EPS? TIFF? PDF? Which is the best barcode format for you?
It’s easy to think that it might not matter which image format you use when you’re ready to print your barcode as long as your barcodes are accurate. Barcode Producer makes sure your barcode output will be of the highest possible quality, but there are important differences between EPS, TIFF, and PDF files. Choosing the best barcode format for your needs is a big step in creating the best barcodes for your needs.
Barcode Print Resolution
Resolution is really important with barcodes. A barcode printed at a low resolution can be difficult to scan, and it might not even scan at all.
DPI is the acronym meaning “dots per inch” and is a unit of measure for the resolution of a file, identifying how many dots are printed in an inch by an output device. Resolution is determined by the printer you’re outputting to and the media you use. For example, glossy paper can have 1200 dpi, but recycled office paper can only have 300 dpi. The reason is that the ink is deposited on top of the glossy paper, remaining as crisp as it gets, while the low-quality paper will absorb the ink into the paper fibers, resulting in a loss of sharpness.
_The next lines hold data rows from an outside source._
(** The starts on one axis: multiples of the interval while the window fits
    before the boundary, then one window that ends on the boundary. *)
Lemma dim_starts_spec (img p I : Z) :
  0 < I <= p -> p <= img ->
  exists d0 : nat,
    (forall d : nat, (d < d0)%nat -> Z.of_nat d * I + p < img)
    /\ img <= Z.of_nat d0 * I + p
    /\ Monai.dim_starts img p I = ((fun d => Z.of_nat d * I) <$> seq 0 d0) ++ [img - p].
Proof.
  intros HI Hp.
  set (q := (img - p + I - 1) / I).
  assert (Hq0 : 0 <= q) by (apply Z.div_pos; lia).
  assert (Hq1 : q * I <= img - p + I - 1).
  { pose proof (Z.mul_div_le (img - p + I - 1) I). lia. }
  assert (Hq2 : img - p + I - 1 < (q + 1) * I).
  { pose proof (Z.mod_pos_bound (img - p + I - 1) I).
    pose proof (Z.div_mod (img - p + I - 1) I). subst q. nia. }
  exists (Z.to_nat q). rewrite Z2Nat.id by assumption.
  assert (Hleast : forall d : nat, (d < Z.to_nat q)%nat -> Z.of_nat d * I + p < img).
  { intros d Hd. assert (Z.of_nat d + 1 <= q) by lia. nia. }
  assert (Hreach : img <= q * I + p) by nia.
  split; [exact Hleast|]. split; [exact Hreach|].
  assert (Hnum : Monai.scan_num_axis img p I = q + 1).
  { unfold Monai.scan_num_axis. replace (I =? 0) with false by (symmetry; apply Z.eqb_neq; lia).
    rewrite (first_least _ _ (Z.to_nat q)).
    - rewrite Z2Nat.id by assumption. reflexivity.
    - rewrite Z2Nat.id by assumption. unfold Monai.ceil_div.
      apply Z.div_lt_upper_bound in Hq2; [|lia].
      apply Z.lt_le_trans with ((img - 1) / I + 1); [|].
      + assert ((img - p + I - 1) / I <= (img - 1) / I) by (apply Z.div_le_mono; lia).
        fold q in H. lia.
      + replace (img + I - 1) with (img - 1 + 1 * I) by lia.
        rewrite Z.div_add by lia. lia.
    - rewrite Z2Nat.id by assumption. lia.
    - intros d Hd. specialize (Hleast d Hd). lia. }
  unfold Monai.dim_starts. rewrite Hnum.
  replace (q + 1) with (Z.of_nat (Z.to_nat q + 1)) by lia.
  rewrite zrange_of_nat, seq_app, !fmap_app. simpl. f_equal.
  - rewrite <- list_fmap_compose. apply list_fmap_ext.
    intros i d Hd. apply lookup_seq in Hd as [-> Hd]. simpl.
    unfold Monai.start_idx. specialize (Hleast i Hd). lia.
  - unfold Monai.start_idx. rewrite Z2Nat.id by assumption.
    f_equal. lia.
Qed.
If you’re printing barcode images yourself with an inkjet printer on high-quality office paper, Barcode Producer’s default resolution of 600 dpi is spot on, guaranteeing a sharp delineation of the black bars against the white spaces. If your final output is an imagesetter, you’ll want to output in that device’s native resolution. You could print in a resolution of up to 4800 dpi. You can set high resolutions in the Output Device Resolution field in Barcode Producer.
The Finishing button gives access to further settings that may be needed to fine-tune the barcode for printing on some devices.
Barcode Finishing Options
Raster versus Vector for Barcodes
When considering your options, it’s important to understand the differences between raster vs vector to decide what’s the best for your barcodes.
Raster images are compiled using a series of pixels organized in a raster. Since raster images are pixel-based, they are resolution-dependent. If you’re using a raster image format, at a minimum, you should output the barcode to the output device's resolution.
Vector images are mathematical formulas instructing the output device to draw an image based on paths (vectors) between two points (nodes) on an XY axis rather than defining pixels in a matrix. As a result, vector images are resolution-independent, and you can output them to a 300 dpi desktop printer with the same detail and sharpness as to a printing press suitable for outputting a billboard as the output device will handle all of the resolution calculations. As vector images are endlessly scalable, without any loss of detail, they’re ideal for barcode printing.
Understanding Image File Formats
Barcode Producer supports TIFF files, “tagged image file format,” which are high-security raster images. They’re often used when users need enhanced security on a graphic file. The TIFF stores extensive metadata inside each image file, allowing users to gather information about a picture before opening it.
We’d recommend avoiding TIFF files if possible. If you are using it, make sure to pay extra attention to resolution and module width adjustment. It is a raster image format and generates quite large files. If you have no choice, be sure to be conscious of resolution, so your printed barcodes are readable.
PNG file – Portable Network Graphics — is a format that Barcode Producer does not support. We don’t support PNG files because the format was designed to replace the older and simpler GIF format and, to some extent, the much more complex TIFF format. PNG has three main advantages over GIF on the Web: alpha channels, gamma correction, and two-dimensional interlacing. However, PNG files are not recommended for barcode printing.
Barcode Producer does support EPS files. EPS is short for Encapsulated PostScript. It’s an older but very lightweight type of vector graphics file. It’s no longer updated and has been replaced by PDF.
WARNING: If you send a Barcode Producer EPS file to a printer or printer driver that doesn’t support PostScript, it will not print correctly.
PDF is an ISO standard for electronic documents that allows users to exchange and view electronic documents in any environment or program, no matter where they’re viewed or printed.
The keywords in this sentence on the ISO site are “independent of the environment in which they are viewed or printed.” To meet that goal, outputting a barcode to PDF will result in a vector image that is slightly bigger than an EPS file. As PDF is also replacing PostScript as a printer engine, PDF is your best choice for barcode printing.
Barcode Producer’s output is of the highest quality regardless of whether you output to TIFF, EPS, or PDF. However, if you want to avoid having to meticulously ensure that the resolution of your file matches that of the output device, EPS and PDF scores are best for outputting your barcodes.